Элли и Бокхаймер! Как она ненавидела, когда эти имена звучали вместе! Их случай всегда казался ей карикатурой на ее собственный, и она чувствовала безрассудную обиду на Элли за то, что та выбрала тот же сезон для своих матримониальных маневров.
— Не желаю, чтобы ты говорил о них, Стрефф… так, будто они как мы! Я с трудом могу находиться в одном помещении с Элли Вандерлин.
— Почему? Что стряслось? Хочешь сказать, оттого, что она бросила Клариссу?
— Не только… Ты не знаешь… я не могу рассказать тебе… — Она содрогнулась, вспомнив, и беспокойно поднялась со скамьи, на которой они сидели.
Стреффорд беззаботно пожал плечами:
— Ну, моя дорогая, ты вряд ли можешь ожидать этого от меня, ведь, в конце концов, Элли я обязан счастью быть так долго наедине с тобой в Венеции. Если бы она и Алджи не продлили свой медовый месяц на вилле…
Он внезапно замолчал и посмотрел на Сюзи.
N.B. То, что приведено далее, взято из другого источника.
(* ===== verification/HeapSpec.v ===== *)
(** * What the heap allocator does

    The calls of lib/heap/heap.c on the sequence of chunks: allocation takes
    part of a free chunk, freeing merges with free neighbours, resizing moves
    the end of a chunk or the block.  None of them touches the memory of
    another block. *)

From Stdlib Require Import ZArith Lia Bool.
From stdpp Require Import base numbers list sets.
From S2P Require Import Prelude MathExtras Memory Heap HeapInv.

Open Scope Z_scope.

(** No two neighbours are free. *)
Fixpoint coalesced (l : list chunk) : Prop :=
  match l with
  | x :: (y :: _) as r => (x.2 = Used \/ y.2 = Used) /\ coalesced r
  | _ => True
  end.

Lemma coalesced_app l1 l2 :
  coalesced (l1 ++ l2) <->
  coalesced l1 /\ coalesced l2 /\ (∀ x y, last l1 = Some x -> head l2 = Some y -> x.2 = Used \/ y.2 = Used).
Proof.
  induction l1 as [| x l1 IH]; [by simpl; naive_solver |]. destruct l1 as [| y l1].
  - destruct l2 as [| z l2]; simpl; naive_solver.
  - change (coalesced ((x :: y :: l1) ++ l2)) with ((x.2 = Used \/ y.2 = Used) /\ coalesced ((y :: l1) ++ l2)).
    rewrite IH. simpl. naive_solver.
Qed.

Definition ends_used (l : list chunk) : Prop := ∀ x, last l = Some x -> x.2 = Used.
Definition starts_used (l : list chunk) : Prop := ∀ x, head l = Some x -> x.2 = Used.

Lemma coalesced_cons x l : coalesced (x :: l) <-> coalesced l /\ (x.2 = Used \/ starts_used l).
Proof. destruct l as [| y l]; unfold starts_used; simpl; naive_solver. Qed.

Lemma coalesced_used l1 sz l2 : coalesced (l1 ++ (sz, Used) :: l2) <-> coalesced l1 /\ coalesced l2.
Proof. rewrite coalesced_app, coalesced_cons. simpl. naive_solver. Qed.

Lemma coalesced_free l1 sz l2 :
  coalesced (l1 ++ (sz, Free) :: l2) <-> coalesced l1 /\ coalesced l2 /\ ends_used l1 /\ starts_used l2.
Proof. rewrite coalesced_app, coalesced_cons. unfold ends_used. simpl. naive_solver. Qed.

Definition settled (l : list chunk) : Prop := Forall (λ x, x.2 <> Loose) l.

Section Spec.
Context {cfg : HeapConfig}.
Implicit Types (h : z_heap) (l : list chunk) (c need : Z).

(** The state between calls. *)
Definition heap_inv h l (fls : list (list Z)) : Prop := rep h l fls /\ coalesced l /\ settled l.

(** ** Taking a chunk *)

(** A free chunk of at least [need] units is taken off its list. *)
Definition took h l need c h' (l' : list chunk) fls' : Prop :=
  ∃ l1 sz l2, l = l1 ++ (sz, Free) :: l2 /\ c = extent l1 /\ l1 <> [] /\ need <= sz /\
    l' = l1 ++ (sz, Loose) :: l2 /\ rep h' l' fls' /\ keeps l h h'.

Lemma take_listed h l fls i fl c need :
  rep h l fls -> fls !! i = Some fl -> c ∈ fl -> need <= chunk_size h c ->
  ∃ h' l' fls', free_list_remove_bidx c (Z.of_nat i) h = Some h' /\ took h l need c h' l' fls' /\ c <> 0.
Proof.
  intros R Hi Hc Hn. destruct (listed_chunk _ _ _ _ _ _ R Hi Hc) as (sz & Hat & _ & _ & Hpos).
  rewrite (rep_size _ _ _ R _ _ _ Hat) in Hn. apply chunk_at_split in Hat as (l1 & l2 & -> & <-).
  destruct (unlist_rep _ _ _ _ _ _ _ R Hi Hc) as (h' & fl' & E & R' & K). exists h', (l1 ++ (sz, Loose) :: l2), (<[i := fl']> fls). split; [done |]. split; [| lia].
  exists l1, sz, l2. split_and!; try done. intros ->. simpl in Hpos. lia.
Qed.

(** Unchanged but for the order of a list. *)
Definition turned h l h' fls' : Prop := rep h' l fls' /\ same_place h h' /\ hmem h' = hmem h.

Lemma turned_trans h l h' fls' h'' fls'' : turned h l h' fls' -> turned h' l h'' fls'' -> turned h l h'' fls''.
Proof. intros (R & [P1 P2] & E) (R' & [P1' P2'] & E'). split; [done |]. split; [split|]; congruence. Qed.

Lemma turned_took h l h' fls' need c h'' l'' fls'' :
  turned h l h' fls' -> took h' l need c h'' l'' fls'' -> took h l need c h'' l'' fls''.
Proof.
  intros (R & P & E) (l1 & sz & l2 & -> & -> & Hne & Hn & -> & R' & K). exists l1, sz, l2. split_and!; try done.
  eapply keeps_trans; [by apply keeps_mem | exact K].
Qed.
Она сознавала, что кровь отхлынула от ее лица. Чувствовала, как кровь покидает ее сердце, вытекает из нее, словно все артерии лопнули, и вот уж будто в ней не осталось жизни, а только невыносимая боль.
— Элли… на твоей вилле? Что ты имеешь в виду… Элли и Бокхаймер, они…
Стреффорд по-прежнему пристально смотрел на нее:
— Ты хочешь сказать, что не знала об этом?
— Это они приехали после нас с Ником?.. — не отступала она.
— Ты же не думаешь, что, будь иначе, я выгнал бы вас? Эта скотина Бокхаймер просто осыпал меня золотом. Ах да, что еще хорошо: мне больше никогда не придется сдавать виллу! Я очень люблю сам это местечко, и, полагаю, мы иногда можем ездить туда на день или два… Сюзи, да что с тобой?
Она тоже пристально посмотрела на него, но — ничего не видя. Все плыло и плясало перед ее глазами.